It was easy to be still. For all that her body feigned life and her heart pumped stolen blood through her arteries, she'd been a corpse for three nights until her maker's power convinced dead flesh to wake. Stillness was every vampire's base state, a pale reflection of the death their last sparks of mortality were wrapped in.
Ariadne closed her eyes and reached into the heart of her power, touching and tasting the essence of the two men below her. Yes. She had them; she knew them. So long as they remained within her range, she could track and identify them no matter how well they hid. Jean-Claude would be pleased at that advantage.
Ariadne set aside the memory of Cobb's power, noting only that while he was definitely a lycanthrope, the only sure thing she could say about his species was that he wasn't a fox. His beast didn't have the tactile closeness of an animal she could call.
Arthur's power, though. That memory she drew up and savored. He tasted of darkness, stillness and silence: an echo of death wrapped in mortal life instead of the other way around. Like the Executioner, only without the constant pulse of fury disturbing the peace of the grave.
Arthur was an animator.
Jean-Claude most likely knew that already, since Asher had been familiar with both Arthur and Cobb, but Ariadne planned to report the information anyway. Jean-Claude knew she could distinguish basic types of magic when she read power signatures. If she didn't tell him everything she'd learned, he would know she was holding back. Then he would start wondering what else she might be keeping secret.
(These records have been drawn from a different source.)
(* ===== verification/Rpc.v ===== *)
(** ONC RPC ([nfs/rpc.go]): record marking, the dispatch of a call to its
    handler, the duplicate request cache and the UDP and TCP servers. *)
From S2P Require Import Prelude Netip Xdr Nfs.

Definition callMsg : Z := 0.
Definition replyMsg : Z := 1.
Definition msgAccepted : Z := 0.
Definition msgDenied : Z := 1.
Definition success : Z := 0.
Definition progUnavail : Z := 1.
Definition progMismatch : Z := 2.
Definition procUnavail : Z := 3.
Definition garbageArgs : Z := 4.
Definition rpcMismatch : Z := 0.

Definition progPortmap : Z := 100000.
Definition progNFS : Z := 100003.
Definition progMount : Z := 100005.

(** ** Replies *)

Definition replyAccepted (xid acceptStat : Z) (body : bytes) : bytes :=
  (w_uint32 xid >> w_uint32 replyMsg >> w_uint32 msgAccepted >> w_uint32 0 >> w_uint32 0
   >> w_uint32 acceptStat >> w_fixed body) [].

Definition replyDenied (xid : Z) : bytes :=
  (w_uint32 xid >> w_uint32 replyMsg >> w_uint32 msgDenied >> w_uint32 rpcMismatch
   >> w_uint32 2 >> w_uint32 2) [].

(** ** The table of procedures *)

Definition procKey : Type := Z * Z * Z.

Record rpcTable (S : Type) := MkTable {
  procs : gmap procKey (handler S bytes);
  versions : gmap Z (Z * Z) }.
Arguments MkTable {S} procs versions.
Arguments procs {S} r.
Arguments versions {S} r.

(** [add(prog, vers, procs)]; no procedure is named twice. *)
Definition add {S} (t : rpcTable S) (prog vers : Z) (ps : list (Z * handler S bytes)) : rpcTable S := {|
  procs := foldr (fun '(proc, h) m => <[(prog, vers, proc) := h]> m) (procs t) ps;
  versions :=
    let r := match versions t !! prog with Some r => r | None => (vers, vers) end in
    <[prog := (Z.min r.1 vers, Z.max r.2 vers)]> (versions t) |}.

Definition empty_table {S} : rpcTable S := MkTable ∅ ∅.

Definition null {S} : handler S bytes := mret [].

(** ** dispatch *)

Definition skipOpaque : state xdrReader unit := fun r =>
  let '(n, r) := uint32 r in
  if u32 (zlen (rb r)) <? n then (tt, fail r)
  else
    let r := skip r (pad4 n) in
    (tt, if zlen (rb r) <? off r then fail r else r).

(** The part of the call after the RPC version: the program, version and
    procedure, with the credential and the verifier passed over. *)
Definition call_header : state xdrReader (Z * Z * Z) :=
  prog ← uint32;
  vers ← uint32;
  proc ← uint32;
  _ ← uint32;
  _ ← skipOpaque;
  _ ← uint32;
  _ ← skipOpaque;
  mret (prog, vers, proc).

(** The reply, [None] when the message is not a call. *)
Definition dispatch {S} (t : rpcTable S) (pkt : bytes) : state S (option bytes) := fun s =>
  let r := XdrReader pkt 0 false in
  let '(xid, r) := uint32 r in
  let '(kind, r) := uint32 r in
  if negb (kind =? callMsg) || err r then (None, s)
  else
    let '(version, r) := uint32 r in
    if negb (version =? 2) then (Some (replyDenied xid), s)
    else
      let '((prog, vers, proc), r) := call_header r in
      if err r then (Some (replyAccepted xid garbageArgs []), s)
      else
        match versions t !! prog with
        | None => (Some (replyAccepted xid progUnavail []), s)
        | Some vr =>
            match procs t !! (prog, vers, 0) with
            | None =>
                let w := (w_uint32 vr.1 >> w_uint32 vr.2) [] in
                (Some (replyAccepted xid progMismatch w), s)
            | Some _ =>
                match procs t !! (prog, vers, proc) with
                | None => (Some (replyAccepted xid procUnavail []), s)
                | Some h =>
                    let '(body, (r, s)) := h (r, s) in
                    if err r then (Some (replyAccepted xid garbageArgs []), s)
                    else (Some (replyAccepted xid success body), s)
                end
            end
        end.

(** ** Clients *)

Inductive addr_kind := UDPAddr | TCPAddr | OtherAddr.
(** A [net.Addr]: its dynamic type, its address and its [String()]. *)
Record net_addr := MkAddr { a_kind : addr_kind; a_IP : bytes; a_String : bytes }.

Definition allowed (AllowIP : option (bytes -> bool)) (addr : net_addr) : bool :=
  match AllowIP with
  | None => true
  | Some allow =>
      match a_kind addr with
      | UDPAddr | TCPAddr => allow (Unmap (AddrFromSlice (a_IP addr)))
      | OtherAddr => false
      end
  end.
She preferred him not to pay attention to her.
Ariadne waited half an hour to see if either Arthur or Cobb planned to leave the motel, but the door remained shut. When she took a chance and drifted down to the sidewalk and leaned against the curtained window, she heard the shower running. They would almost certainly stay put for the rest of the night.
Ariadne flew back to Guilty Pleasures, which had slowly started to empty out -- only the hardcore vampire junkies tended to stay past one o'clock, when the stage shows ended. The private rooms were all occupied, however, which was a good sign. The club had been running slightly in the red since Robert's death and Jean-Claude's decision to add female acts to the male lineup. Ariadne had been trying to play up the club's reputation as the oldest legal vampire strip club in America, raising the atmosphere a bit, and apparently that was starting to pay off with the more serious clientele.
She wished she could dump the manager's job on someone else altogether, but orders were orders, and Jean-Claude knew she was good with numbers.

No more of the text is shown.